There is proof that BMPR2 is closely linked to miRNAs in the pathological alterations associated with PAH. A decline in BMPR-2 signaling in patients with hereditary PAH (HPAH) was shown to cause a decrease in miR-27 in ECs and an increase in translationally controlled tumor protein (TCTP) expression, resulting in EC resistance to apoptosis in patients with HPAH (184). In IPAH patients and animal models of PAH, the BMPR2 protein may be decreased even when the gene is normally expressed, indicating that the inhibition of BMPR2 transcription by miRNAs plays an important role in the pathogenesis of PAH. The depletion of miR-20a could restore BMPR2 signaling and attenuate the development of hypoxic PAH (185).
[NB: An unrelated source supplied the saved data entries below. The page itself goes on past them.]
(** X12. When one period ends at the instant the next one starts, the
    entries yielded for both are exactly the entries created at that
    instant: such an entry is reported in both periods. *)
Theorem adjacent_periods_share_the_boundary (earlier later : Period)
    (entries : list RawTransaction) (transaction : RawTransaction) :
  period_end earlier = period_start later →
  valueOf (period_start earlier) <= valueOf (period_end earlier) →
  valueOf (period_start later) <= valueOf (period_end later) →
  In transaction (balanceTransactions_list entries (list_params earlier))
  ∧ In transaction (balanceTransactions_list entries (list_params later))
  ↔ In transaction entries
    ∧ tx_created transaction * 1000 = valueOf (period_end earlier).
Proof.
  intros Hmeet He Hl. rewrite !listed_iff, <- Hmeet in *. intuition lia.
Qed.

Lemma adjacent_periods_share_the_boundary_witness :
  let october := {| period_start := NewDate 1696111200000;
                    period_end := NewDate 1698793200000 |} in
  let november := {| period_start := NewDate 1698793200000;
                     period_end := NewDate 1701385200000 |} in
  let entry := {| tx_id := "txn_2"; tx_type := "charge";
                  tx_status := "available"; tx_amount := 1000; tx_net := 970;
                  tx_fee := 30; tx_currency := "eur";
                  tx_created := 1698793200; tx_available_on := 1699398000;
                  tx_source := sample_source; tx_fee_details := [] |} in
  In entry (balanceTransactions_list [entry] (list_params october))
  ∧ In entry (balanceTransactions_list [entry] (list_params november))
  ↔ In entry [entry] ∧ tx_created entry * 1000 = valueOf (period_end october).
Proof.
  intros october november entry.
  apply (adjacent_periods_share_the_boundary october november [entry] entry).
  - reflexivity.
  - simpl. lia.
  - simpl. lia.
Defined.

(** X13. A period that ends before it starts yields no entry. *)
Theorem inverted_period_lists_nothing (period : Period)
    (entries : list RawTransaction) :
  valueOf (period_end period) < valueOf (period_start period) →
  balanceTransactions_list entries (list_params period) = [].
Proof.
  intros Hinv.
  destruct (balanceTransactions_list entries (list_params period))
    as [| transaction rest] eqn:Hl; [done |].
  assert (Hin : In transaction
                  (balanceTransactions_list entries (list_params period)))
    by (rewrite Hl; by left).
  apply listed_iff in Hin. lia.
Qed.

Lemma inverted_period_lists_nothing_witness :
  balanceTransactions_list sample_ledger
    (list_params {| period_start := NewDate 1701385200000;
                    period_end := NewDate 1698793200000 |}) = [].
Proof.
  apply (inverted_period_lists_nothing
           {| period_start := NewDate 1701385200000;
              period_end := NewDate 1698793200000 |} sample_ledger).
  simpl. lia.
Defined.

(** ** Entries of the credential map *)

Lemma env_get_Some_elem (env : Environment) (key value : string) :
  env_get env key = Some value → key ∈ env.*1.
Proof.
  induction env as [| [k v] rest IH]; simpl; [done |].
  destruct (String.eqb k key) eqn:Hk.
  - apply String.eqb_eq in Hk. subst k. intros _. by left.
  - intros Hget. right. by apply IH.
Qed.

Lemma env_callback_from_variable (env : Environment) (clients : ClientsObject)
    (key : string) :
  (∀ name client, own clients !! name = Some client →
                  from_variable env name client) →
  ∀ name client,
    own (env_callback env clients key) !! name = Some client →
    from_variable env name client.
Proof.
  intros Hinv name client. unfold env_callback.
  destruct (startsWith key "STRIPE_TOKEN_") eqn:Hpre; [| apply Hinv].
  destruct (env_get env key) as [secret |] eqn:Hget; [| apply Hinv].
  unfold falsy.
  destruct (String.eqb secret EmptyString) eqn:Hsecret; [apply Hinv |].
  change (toLowerCase (slice 13 key)) with (account_of key).
  unfold set_property.
  destruct (String.eqb (account_of key) "__proto__") eqn:Hproto;
    cbn [own]; [apply Hinv |].
  destruct (decide (account_of key = name)) as [<- | Hne].
  - rewrite lookup_insert_eq. intros [= <-]. cbn [client_secret client_apiVersion].
    apply String.eqb_neq in Hproto, Hsecret.
    repeat split; try done.
    exists key. repeat split; try done. by eapply env_get_Some_elem.
  - rewrite lookup_insert_ne by done. apply Hinv.
Qed.

Lemma fold_env_callback_from_variable (env : Environment) (keys : list string)
    (clients : ClientsObject) :
  (∀ name client, own clients !! name = Some client →
                  from_variable env name client) →
  ∀ name client,
    own (fold_left (env_callback env) keys clients) !! name = Some client →
    from_variable env name client.
Proof.
  revert clients. induction keys as [| key rest IH]; intros clients Hinv;
    [done |].
  simpl. apply IH. by apply env_callback_from_variable.
Qed.

Lemma getStripeClients_from_variable (env : Environment) (name : string)
    (client : StripeClient) :
  own (getStripeClients env).1 !! name = Some client →
  from_variable env name client.
Proof.
  unfold getStripeClients. simpl.
  apply fold_env_callback_from_variable.
  intros n c. unfold empty_object. cbn [own]. by rewrite lookup_empty.
Qed.

(** X14. In every snapshot, whatever its names, each entry of the
    credential map was made from a variable of the snapshot that carries
    the prefix STRIPE_TOKEN_, has the entry's name as lowercased suffix
    and holds a non-empty value, which is the secret of the client; the
    client has the API version 2023-08-16, and no entry is named
    __proto__. *)
Theorem every_credential_comes_from_a_variable (env : Environment)
    (name : string) (client : StripeClient) :
  own (getStripeClients env).1 !! name = Some client →
  name ≠ "__proto__"
  ∧ client_apiVersion client = "2023-08-16"
  ∧ client_secret client ≠ EmptyString
  ∧ ∃ key,
      key ∈ env.*1
      ∧ startsWith key "STRIPE_TOKEN_" = true
      ∧ toLowerCase (slice 13 key) = name
      ∧ env_get env key = Some (client_secret client).
Proof. apply getStripeClients_from_variable. Qed.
IPAH patients with BMPR2 mutations have significantly more exosomes released from blood outgrowth ECs (BOECs) and contain more TCTP, which is transferred to pulmonary arterial smooth muscle cells (PASMCs), decreases caspase-3 activity and contributes to cell resistance to apoptosis (186). TCTP has potential value for diagnosing or assessing the severity of PAH. Zhang et al. (187) showed that exosomal miR-191 released from adipose-derived mesenchymal stem cells (ASCs) regulated the proliferation of pulmonary artery endothelial cells (PAECs) in vitro, and higher miR-191 levels were associated with faster PAEC proliferation and vice versa. In addition, miR-191 overexpression has been shown to be associated with PAH (188). MiR-191 antagonists reduced right ventricular systolic pressure (RVSP), increased BMPR2 levels in MCT-PAH rats and relieved PAH. The miR-191 inhibitor may have potential therapeutic value by preventing BMPR2 degradation to improve PAH. Zhang et al. (189) treated MCT-induced PAH mice with of MSC-derived exosomes via tail vein injection for 3 weeks and concluded that MSC-derived exosomes significantly reduced RVSP and the right ventricular hypertrophy index and attenuated pulmonary vascular remodeling and pulmonary fibrosis in vivo. In vivo and in vitro experiments confirmed that MSC-derived exosomes could regulate the Wnt5a/BMP signaling pathway in PAECs and PASMCs, including upregulating the expression of Wnt5a, Wnt11, BMPR2, BMP4, and BMP9 and downregulating the expression of β-catenin, cyclin D1, and TGF-β1.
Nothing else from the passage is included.